Why compress images?
Oversized images are the single most common cause of slow web pages, rejected form uploads, and bloated email attachments. Compressing an image re-encodes it more efficiently — usually shaving 50–90% off the file size with little or no visible difference.
This tool lets you set a target file size (for example "under 200 KB") and automatically finds the best quality level that fits. It shows the before/after sizes for every file so you can judge the tradeoff yourself.
How it works
Drop your JPG, PNG, WebP or HEIC images above, choose a target size or quality, and press Compress. The tool progressively re-encodes each image in your browser, reducing quality and — if needed — dimensions until it hits your target.

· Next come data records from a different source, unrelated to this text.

Lemma tool_turn_witness :
  let B := scripted text_news_call in
  let s := started text_news_call [] in
  chat_with_mistral B (lit "any news?") s
  = (Return tt,
     after [Printed (strip (lit "Here you go: []") ++ nl);
            Generated (NaturalPrompt (lit "any news?") (lit "[]")) natural_options;
            ToolCalled (JString (lit "get_latest_news")) (JObject []);
            Generated (DecisionPrompt (lit "any news?")) decision_options] s []) /\
  strip (strip (lit "Here you go: []")) = strip (lit "Here you go: []").
Proof.
  cbv zeta.
  apply (tool_turn_prints_phrased_result (scripted text_news_call)
           (lit "any news?") (started text_news_call []) text_news_call []
           [(lit "tool", JString (lit "get_latest_news"));
            (lit "arguments", JObject [])]
           (JString (lit "get_latest_news")) (JObject [])
           (lit "[]") [] [] (lit "Here you go: []") []);
    vm_compute; reflexivity.
Defined.

Lemma phrasing_failure_witness :
  let B := mute text_news_call [TextContent (lit "[]")] in
  let s := connected B [] in
  chat_with_mistral B (lit "any news?") s
  = (Return tt,
     after [Printed msg_apology;
            Printed (msg_debug (CollaboratorError (lit "model runner has stopped")));
            Generated (NaturalPrompt (lit "any news?") (lit "[]")) natural_options;
            ToolCalled (JString (lit "get_latest_news")) (JObject []);
            Generated (DecisionPrompt (lit "any news?")) decision_options] s []).
Proof.
  cbv zeta.
  apply (phrasing_failure_is_caught (mute text_news_call [TextContent (lit "[]")])
           (lit "any news?")
           (connected (mute text_news_call [TextContent (lit "[]")]) [])
           text_news_call []
           [(lit "tool", JString (lit "get_latest_news"));
            (lit "arguments", JObject [])]
           (JString (lit "get_latest_news")) (JObject [])
           (lit "[]") [] []
           (CollaboratorError (lit "model runner has stopped")) []);
    vm_compute; reflexivity.
Defined.

Lemma own_failures_witness :
  (let B := scripted text_news_call in
   let s := initial_state B [] in
   chat_with_mistral B (lit "any news?") s
   = (Return tt,
      after [Printed msg_apology;
             Printed (msg_debug (RuntimeError (lit "Not connected to server")));
             Generated (DecisionPrompt (lit "any news?")) decision_options] s [])) /\
  (let B := mute text_news_call [] in
   let s := connected B [] in
   chat_with_mistral B (lit "any news?") s
   = (Return tt,
      after [Printed msg_apology; Printed (msg_debug IndexError);
             ToolCalled (JString (lit "get_latest_news")) (JObject []);
             Generated (DecisionPrompt (lit "any news?")) decision_options] s [])).
Proof.
  cbv zeta. split.
  - unshelve epose proof
      (own_failures_of_tool_call_are_caught (scripted text_news_call)
         (lit "any news?") (initial_state (scripted text_news_call) [])
         text_news_call []
         [(lit "tool", JString (lit "get_latest_news"));
          (lit "arguments", JObject [])]
         (JString (lit "get_latest_news")) (JObject []) _ _ _ _ _)
      as (H & _).
    1-5: vm_compute; reflexivity.
    apply H. reflexivity.
  - unshelve epose proof
      (own_failures_of_tool_call_are_caught (mute text_news_call [])
         (lit "any news?") (connected (mute text_news_call []) [])
         text_news_call []
         [(lit "tool", JString (lit "get_latest_news"));
          (lit "arguments", JObject [])]
         (JString (lit "get_latest_news")) (JObject []) _ _ _ _ _)
      as (_ & H).
    1-5: vm_compute; reflexivity.
    apply (H []); reflexivity.
Defined.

Unlike most online converters, FileLark never uploads your files to a server. The conversion runs entirely inside your browser using modern web technology, which means it works offline once the page has loaded, there are no file size queues or daily upload limits, and your images can never be stored, scanned, or leaked — they simply never leave your device.
Tips for the best results
Photographs compress far better as JPG or WebP than as PNG — if your photo is a PNG, converting it to WebP first can cut the size by 5–10× on its own. Keep PNG for screenshots, logos and graphics with sharp edges or transparency. For web use, aim for under 200 KB for large hero images and under 50 KB for thumbnails.